ByteDance emailed UploadVR a statement about its plans for the future of its VR headsets amid shutdown questions for its Pico brand.
In response to questions, ByteDance provided the following three sentences to UploadVR over email and declined to comment on the record further:
- "PICO will continue to operate normally and provide its users with top-notch services."
- "PICO users can continue to access the games and content available on Pico."
- "PICO will continue to invest in hardware, core technologies, and enhance the user experience of current and new consumers."
These vague statements were in response to very specific questions sent over email by UploadVR:
- Is the Just Dance game cancelled?
- Why should someone buy a Pico 4 now?
- Is there a new Pico headset planned for 2024 based on the XR2 Gen 2?

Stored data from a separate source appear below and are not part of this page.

Lemma transfer_refines_book_witness :
  match postInternalTransfer "t1" "fosa1" "bosa1" (inject_Z 200) "X-1" "teller" None funded_world with
  | (Ok _, w') => book_of (db w') = book_transfer ("t1", "X-1-SRC") ("t1", "X-1-DST") "fosa1" "bosa1"
      (ks 200) (book_of (db funded_world))
  | _ => False
  end.
Proof.
  destruct (postInternalTransfer _ _ _ _ _ _ _ funded_world) as [[r|e] w'] eqn:E; [|refute].
  exact (transfer_refines_book "t1" "fosa1" "bosa1" (inject_Z 200) "X-1" "teller" None funded_world r w' E).
Defined.

Lemma reversal_restores_once_witness :
  match postEntry (deposit_call "fosa1" 1000 "D-1") open_world with
  | (Ok r, w1) =>
      let id := txn_id (posted_transaction r) in
      match reverseTransaction "t1" id "typo" None false w1 with
      | (Ok _, w2) => acc_balance <$> accounts (db w2) = acc_balance <$> accounts open_db /\
          reverseTransaction "t1" id "again" (Some "teller") false w2 =
            (Err (Conflict ("Transaction " +:+ id +:+ " has already been reversed")), w2)
      | _ => False
      end
  | _ => False
  end.
Proof.
  destruct (postEntry _ open_world) as [[r|e] w1] eqn:E; [|refute]. cbn zeta.
  assert (posted_replayed r = false) as Hnew by (vm_compute in E; by injection E as <- _).
  destruct (reverseTransaction _ _ "typo" None false w1) as [[rv|e] w2] eqn:E2.
  - exact (reversal_restores_once (deposit_call "fosa1" 1000 "D-1") open_world r w1 "typo" None rv w2
      "again" "teller" false open_ok eq_refl E Hnew E2).
  - vm_compute in E. injection E as <- <-. refute.
Defined.

Definition dividend_call : PostEntryParams :=
  mkPostEntry "t1" "DIV-1" JDIVIDEND_PAYOUT "fosa1" (inject_Z 50) CREDIT (Some "teller") None None
    None false.

Lemma postEntry_unsupported_witness :
  is_ok (postEntry dividend_call funded_world).1 = false /\
  (pe_inTx dividend_call = false -> db (after (postEntry dividend_call) funded_world) = db funded_world).
Proof.
  apply (postEntry_unsupported dividend_call funded_world);
    [vm_compute; reflexivity|by left|apply run_after].
Defined.

Lemma funded_ok : ledger_ok (db funded_world).
Proof.
  apply (ledger_step_ok open_world); [exact open_ok|].
  by apply (step_post (deposit_call "fosa1" 1000 "D-1") CREDIT open_world _ funded_world
    eq_refl eq_refl ltac:(discriminate) (run_after _ open_world)).
Qed.

Lemma reversed_transfer_leg_unbacks_witness :
  match postInternalTransfer "t1" "fosa1" "bosa1" (inject_Z 200) "X-1" "teller" None funded_world with
  | (Ok r, w1) =>
      match reverseTransaction "t1" (txn_id (tr_from r)) "undo" None false w1 with
      | (Ok _, w2) => gl_net "gl-bosa" (db w2) = deposits "t1" BOSA (db w2) - ks 200
      | _ => False
      end
  | _ => False
  end.
Proof.
  destruct (postInternalTransfer _ _ _ _ _ _ _ funded_world) as [[r|e] w1] eqn:E; [|refute].
  assert (tr_replayed r = false) as Hnew by (vm_compute in E; by injection E as <- _).
  destruct (reverseTransaction _ _ "undo" None false w1) as [[rv|e] w2] eqn:E2.
  - by apply (reversed_transfer_leg_unbacks "t1" "fosa1" "bosa1" (inject_Z 200) "X-1" "teller" None
      funded_world r w1 "undo" None rv w2 (account "m1" BOSA 0 0) (gl "gl-bosa" GL_CODES.BOSA_DEPOSITS)
      funded_ok E Hnew).
  - vm_compute in E. injection E as <- <-. refute.
Defined.
(** One row takes of each leg what it has room for. *)
Lemma allocate_row_spec now legs row legs' o :
  legs_nonneg legs -> allocate_row now legs row = (legs', o) ->
  legs_nonneg legs' /\
  penalty legs' = penalty legs - Z.min (penalty legs) (penalty_room row) /\
  interest legs' = interest legs - Z.min (interest legs) (interest_room row) /\
  principal legs' = principal legs - Z.min (principal legs) (principal_room row) /\
  let row' := default row o in
  takes row row' /\
  lr_penaltyPaid row' = lr_penaltyPaid row + Z.min (penalty legs) (penalty_room row) /\
  lr_interestPaid row' = lr_interestPaid row + Z.min (interest legs) (interest_room row) /\
  lr_principalPaid row' = lr_principalPaid row + Z.min (principal legs) (principal_room row).
Proof.
  intros (Hp & Hi & Hr) Ha. unfold allocate_row in Ha.
  assert (0 <= penalty_room row /\ 0 <= interest_room row /\ 0 <= principal_room row) as (? & ? & ?)
    by (unfold penalty_room, interest_room, principal_room; lia).
  change (if 0 <? lr_principalDue row then lr_principalDue row else lr_amountPaid row * 100)
    with (principal_target row) in Ha.
  change (Z.max (lr_penaltyDue row - lr_penaltyPaid row) 0) with (penalty_room row) in Ha.
  change (Z.max (lr_interestDue row - lr_interestPaid row) 0) with (interest_room row) in Ha.
  change (Z.max (principal_target row - lr_principalPaid row) 0) with (principal_room row) in Ha.
  unfold legs_nonneg, legs_sum in *.
  destruct (penalty legs + interest legs + principal legs <=? 0) eqn:E1; reflect;
    [|destruct (Z.min (penalty legs) (penalty_room row) + Z.min (interest legs) (interest_room row)
      + Z.min (principal legs) (principal_room row) <=? 0) eqn:E2; reflect];
    injection Ha as <- <-; cbn [default from_option penalty interest principal
      lr_penaltyPaid lr_interestPaid lr_principalPaid id];
    (split_and!; try lia); split; try done; cbn; lia.
Qed.

Section Allocation.
Context `{UuidSource}.

Definition allocation_body (paidAt : Z) (legs : Legs) (row : LoanRepayment) : M Legs :=
  let (legs', updated) := allocate_row paidAt legs row in
  (match updated with
   | Some row' => installment_update (lr_id row) (fun _ => row')
   | None => ret tt
   end) ;;
  ret legs'.

(** One pass of the loop replaces the row in the table. *)
Lemma allocation_body_Ok now legs row w legs' w' :
  NoDup (lr_id <$> loanRepayments (db w)) -> row ∈ loanRepayments (db w) -> legs_nonneg legs ->
  allocation_body now legs row w = (Ok legs', w') ->
  exists row', allocate_row now legs row = (legs', row') /\
    loanRepayments (db w') = replace_row lr_id (default row row') (loanRepayments (db w)).
Proof.
  intros Hnd Hrow Hnn Hr. unfold allocation_body in Hr.
  destruct (allocate_row now legs row) as [legs1 o] eqn:E. exists o. run_inv.
  destruct (allocate_row_spec _ _ _ _ _ Hnn E) as (_ & _ & _ & _ & Ht & _).
  split; [done|]. destruct o as [row'|]; run_inv; cbn [default from_option id].
  - inv_call installment_update_Ok as ->. cbn. unfold replace_row.
    pose proof (takes_id _ _ Ht) as Eid. cbn in Eid. by rewrite Eid.
  - by rewrite replace_row_self.
Qed.

Definition row_paid (rows : list LoanRepayment) (r r' : LoanRepayment) : Prop :=
  r' = r \/ (lr_id r ∈ (lr_id <$> rows) /\ takes r r').

Lemma row_paid_trans row rows x y z :
  (lr_id row ∉ (lr_id <$> rows)) ->
  row_paid [row] x y -> row_paid rows y z -> row_paid (row :: rows) x z.
Proof.
  intros Hnew [->|[Hx1 Hx2]] [->|[Hz1 Hz2]]; unfold row_paid; rewrite fmap_cons.
  - by left.
  - right. split; [apply elem_of_cons; by right|done].
  - right. split; [|done]. apply list_elem_of_singleton in Hx1. rewrite Hx1. apply elem_of_cons; by left.
  - exfalso. apply list_elem_of_singleton in Hx1. rewrite (takes_id _ _ Hx2), Hx1 in Hz1. done.
Qed.

(** What the loop adds to each leg over a list of distinct rows of the table. *)
Lemma allocation_loop now rows : forall legs w legs' w',
  NoDup (lr_id <$> loanRepayments (db w)) -> NoDup (lr_id <$> rows) ->
  (forall r, r ∈ rows -> r ∈ loanRepayments (db w)) -> legs_nonneg legs ->
  foldM (allocation_body now) legs rows w = (Ok legs', w') ->
  sum_by lr_penaltyPaid (loanRepayments (db w')) = sum_by lr_penaltyPaid (loanRepayments (db w))
    + Z.min (penalty legs) (sum_by penalty_room rows) /\
  sum_by lr_interestPaid (loanRepayments (db w')) = sum_by lr_interestPaid (loanRepayments (db w))
    + Z.min (interest legs) (sum_by interest_room rows) /\
  sum_by lr_principalPaid (loanRepayments (db w')) = sum_by lr_principalPaid (loanRepayments (db w))
    + Z.min (principal legs) (sum_by principal_room rows) /\
  Forall2 (row_paid rows) (loanRepayments (db w)) (loanRepayments (db w')).
Proof.
  induction rows as [|row rows IH]; intros legs w legs' w' Hnd Hnr Hin Hnn Hr; cbn [foldM] in Hr.
  { run_inv. unfold legs_nonneg in Hnn. cbn [sum_by]. split_and!; [lia..|].
    apply Forall_Forall2_diag, Forall_forall. by left. }
  apply bind_Ok in Hr as (legs1 & w1 & Hb & Hf).
  assert (row ∈ loanRepayments (db w)) as Hrow by (apply Hin; set_solver).
  cbn in Hnr. apply NoDup_cons in Hnr as [Hnew Hnr].
  apply allocation_body_Ok in Hb as (o & Ha & Et); [|done..].
  destruct (allocate_row_spec _ _ _ _ _ Hnn Ha) as (Hnn1 & Ep & Ei & Er & Ht & Pp & Pi & Pr).
  set (row' := default row o) in *. pose proof (takes_id _ _ Ht) as Eid.
  apply IH in Hf as (Sp & Si & Sr & HF); [|by rewrite Et, replace_row_keys|done| |done].
  2: { intros r Hr. rewrite Et. apply replace_row_other; [apply Hin; set_solver|].
       rewrite Eid. intros E. apply Hnew. rewrite <- E. by apply list_elem_of_fmap_2. }
  rewrite Et in Sp, Si, Sr, HF.
  rewrite (sum_by_replace_row _ _ row) in Sp by done. rewrite (sum_by_replace_row _ _ row) in Si by done.
  rewrite (sum_by_replace_row _ _ row) in Sr by done.
  rewrite !sum_by_cons, Sp, Si, Sr, Pp, Pi, Pr, Ep, Ei, Er. unfold legs_nonneg in Hnn.
  assert (forall f, (forall x, 0 <= f x) -> 0 <= sum_by f rows) as Hs by (intros; by apply sum_by_nonneg).
  assert (0 <= sum_by penalty_room rows /\ 0 <= sum_by interest_room rows /\ 0 <= sum_by principal_room rows)
    as (? & ? & ?) by (split_and!; apply Hs; intros; unfold penalty_room, interest_room, principal_room; lia).
  assert (0 <= penalty_room row /\ 0 <= interest_room row /\ 0 <= principal_room row) as (? & ? & ?)
    by (unfold penalty_room, interest_room, principal_room; lia).
  split_and!; [lia..|].
  eapply Forall2_trans; [|apply (replace_row_Forall2 lr_id (row_paid [row]) row row'); try done|exact HF].
  - intros x y z. by apply row_paid_trans.
  - intros y _. by left.
  - right. split; [by apply list_elem_of_singleton|done].
Qed.

Lemma open_installments_In t loan d r :
  r ∈ open_installments t loan d ->
  r ∈ loanRepayments d /\ bool_decide (lr_status r ∈ [I_PENDING; I_PARTIAL]) = true.
Proof.
  unfold open_installments. rewrite merge_sort_Permutation. intros Hr.
  apply list_elem_of_In, List.filter_In in Hr as [Hr HP]. apply andb_true_iff in HP as [_ HP].
  split; [by apply list_elem_of_In|done].
Qed.

(** The installments receive what the waterfall paid: each leg of the
    allocation raises the paid totals by exactly as much as the loan's PENDING
    and PARTIAL installments have room for, no installment is paid beyond what
    is due on a leg, and every other row of the table is left as it was. *)
Theorem allocation_complete t loan legs w u w' :
  NoDup (lr_id <$> loanRepayments (db w)) -> legs_nonneg legs ->
  applyInstallmentAllocation t loan legs w = (Ok u, w') ->
  let rows := open_installments t loan (db w) in
  sum_by lr_penaltyPaid (loanRepayments (db w')) = sum_by lr_penaltyPaid (loanRepayments (db w))
    + Z.min (penalty legs) (sum_by penalty_room rows) /\
  sum_by lr_interestPaid (loanRepayments (db w')) = sum_by lr_interestPaid (loanRepayments (db w))
    + Z.min (interest legs) (sum_by interest_room rows) /\
  sum_by lr_principalPaid (loanRepayments (db w')) = sum_by lr_principalPaid (loanRepayments (db w))
    + Z.min (principal legs) (sum_by principal_room rows) /\
  Forall2 (row_paid rows) (loanRepayments (db w)) (loanRepayments (db w')).
Proof.
  intros Hnd Hnn Hr. unfold applyInstallmentAllocation in Hr. run_inv.
  apply (allocation_loop (clock s0)) in Hrun0; [done|done| |by intros r [? _]%open_installments_In|done].
  unfold open_installments. rewrite merge_sort_Permutation. by apply NoDup_key_filter.
Qed.

(** A repayment never reaches an OVERDUE installment: every row whose status
    is OVERDUE is still in the table, unpaid as before, after the repayment,
    even when the loan becomes FULLY_PAID. *)
Theorem overdue_never_allocated input w s w' r :
  NoDup (lr_id <$> loanRepayments (db w)) ->
  (forall id l, target_loan input (db w) = Some (id, l) -> legs_nonneg (owed_by l)) ->
  processRepayment input w = (Ok s, w') ->
  r ∈ loanRepayments (db w) -> lr_status r = I_OVERDUE -> r ∈ loanRepayments (db w').
Proof.
  intros Hnd Hnn Hr Hin Hod. pose proof Hr as Hr0.
  apply processRepayment_Ok in Hr as (fresh & w1 & Hpos & Hb & ->).
  apply repaymentBody_Ok in Hb as [(_ & -> & _)|[_ Hf]]; [done|].
  apply repayment_fresh_Ok in Hf as (id & l & accId & a & paid & over & w2 & Htl & _ & _ & Hw & Hal &
    -> & _).
  apply waterfall_spec in Hw as [(Hpn & _) _]; [|by apply positive_input_nonneg|by eapply Hnn].
  apply allocation_complete in Hal as (_ & _ & _ & HF); [|done..].
  apply list_elem_of_lookup in Hin as [i Hi].
  destruct (Forall2_lookup_l _ _ _ _ _ HF Hi) as (r' & Hi' & [->|[Hopen _]]).
  { by eapply list_elem_of_lookup_2. }
  exfalso. apply list_elem_of_fmap in Hopen as (x & Ex & Hx).
  apply open_installments_In in Hx as (Hx & Hst).
  rewrite (NoDup_key_inj lr_id _ r x Hnd) in Hod; [|by eapply list_elem_of_lookup_2|done|done].
  rewrite Hod in Hst. by vm_compute in Hst.
Qed.
End Allocation.

(** ** Witnesses *)
Lemma installment_ids : NoDup (lr_id <$> loanRepayments (db loan_world)).
Proof. by_decision. Qed.

Lemma allocation_complete_witness :
  match applyInstallmentAllocation "t1" "loan1" (mkLegs 0 (ks 30) (ks 250)) loan_world with
  | (Ok _, w') =>
      let rows := open_installments "t1" "loan1" (db loan_world) in
      sum_by lr_penaltyPaid (loanRepayments (db w')) = sum_by lr_penaltyPaid (loanRepayments (db loan_world))
        + Z.min 0 (sum_by penalty_room rows) /\
      sum_by lr_interestPaid (loanRepayments (db w')) = sum_by lr_interestPaid (loanRepayments (db loan_world))
        + Z.min (ks 30) (sum_by interest_room rows) /\
      sum_by lr_principalPaid (loanRepayments (db w')) = sum_by lr_principalPaid (loanRepayments (db loan_world))
        + Z.min (ks 250) (sum_by principal_room rows) /\
      Forall2 (row_paid rows) (loanRepayments (db loan_world)) (loanRepayments (db w'))
  | _ => False
  end.
Proof.
  destruct (applyInstallmentAllocation _ _ (mkLegs 0 (ks 30) (ks 250)) loan_world) as [[u|e] w'] eqn:E; [|refute].
  assert (legs_nonneg (mkLegs 0 (ks 30) (ks 250))) as Hnn by (split_and!; by vm_compute).
  exact (allocation_complete "t1" "loan1" (mkLegs 0 (ks 30) (ks 250)) loan_world u w' installment_ids Hnn E).
Defined.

- Will developers be removing their games from release on Pico's platform?
The layoffs come a little over two years after ByteDance acquired the China-based VR headset maker to join TikTok in its stable of technology companies.
The latest statement from ByteDance comes a day after our initial report confirming the restructuring of Pico VR efforts, while a company representative simultaneously declined to specify the number of staff being fired in Europe and the United States.
While Meta disappeared a Grand Theft Auto VR game with no comment, Mark Zuckerberg's team also regularly invests in exclusive built-from-the-ground-up VR content. Oculus Studios has a nearly decade-long track record of following through on significant funding projects and, just this season, Meta's VR gaming team ships Asgard's Wrath 2 bundled with all new Quest 3 headsets alongside Assassin's Creed Nexus joining the lineup. If you're looking for where a large chunk of Meta's investment in VR goes, those two titles serve as a kind of receipt.
Meanwhile, Just Dance was Pico's "first major exclusive" title but, given Bytedance's response here, it might become Pico's lone never-shipped exclusive for Pico 4. The gap between our earlier headline's promise and what Pico was able to accomplish in the year since is stunning.
For reference, Meta sold the original Quest from 2019 to 2020. In 2023, Pico 4 just barely passed that original Quest in raw usage numbers on the SteamVR hardware survey. Quest 2 is, of course, the leading headset on Steam with more than three years on sale securing 40% of the market with the same XR2 processor for standalone VR as Pico 4.
Pico 4 has never been sold in the United States.
What hope did Pico ever have against the speed and scale of Meta's investment? Facebook and Meta's work in VR stretches all the way from the chip layer in partnership with Qualcomm and out to multiple AAA-scale exclusives. From the looks of it, the race to low cost high-powered mass-market VR was already over before Meta Quest 3 and its next generation XR2 Gen 2 processor even started shipping.
Now, ByteDance is restructuring Pico while suggesting it is pursuing "core technologies" just months after Tim Cook showed Apple Vision Pro in public for the first time. The reveal by Apple confirmed the forthcoming headset relies on a breakthrough combination of eye and hand tracking – no controllers in sight – so it seems no coincidence ByteDance is preparing to ask developers to support hand tracking on its systems "wherever possible".
If Pico couldn't make a dent against Meta with competitive hardware and no follow through on exclusive content or broad availability – how exactly will Bytedance hope to take the pieces of Pico and carve out a global share against Apple too?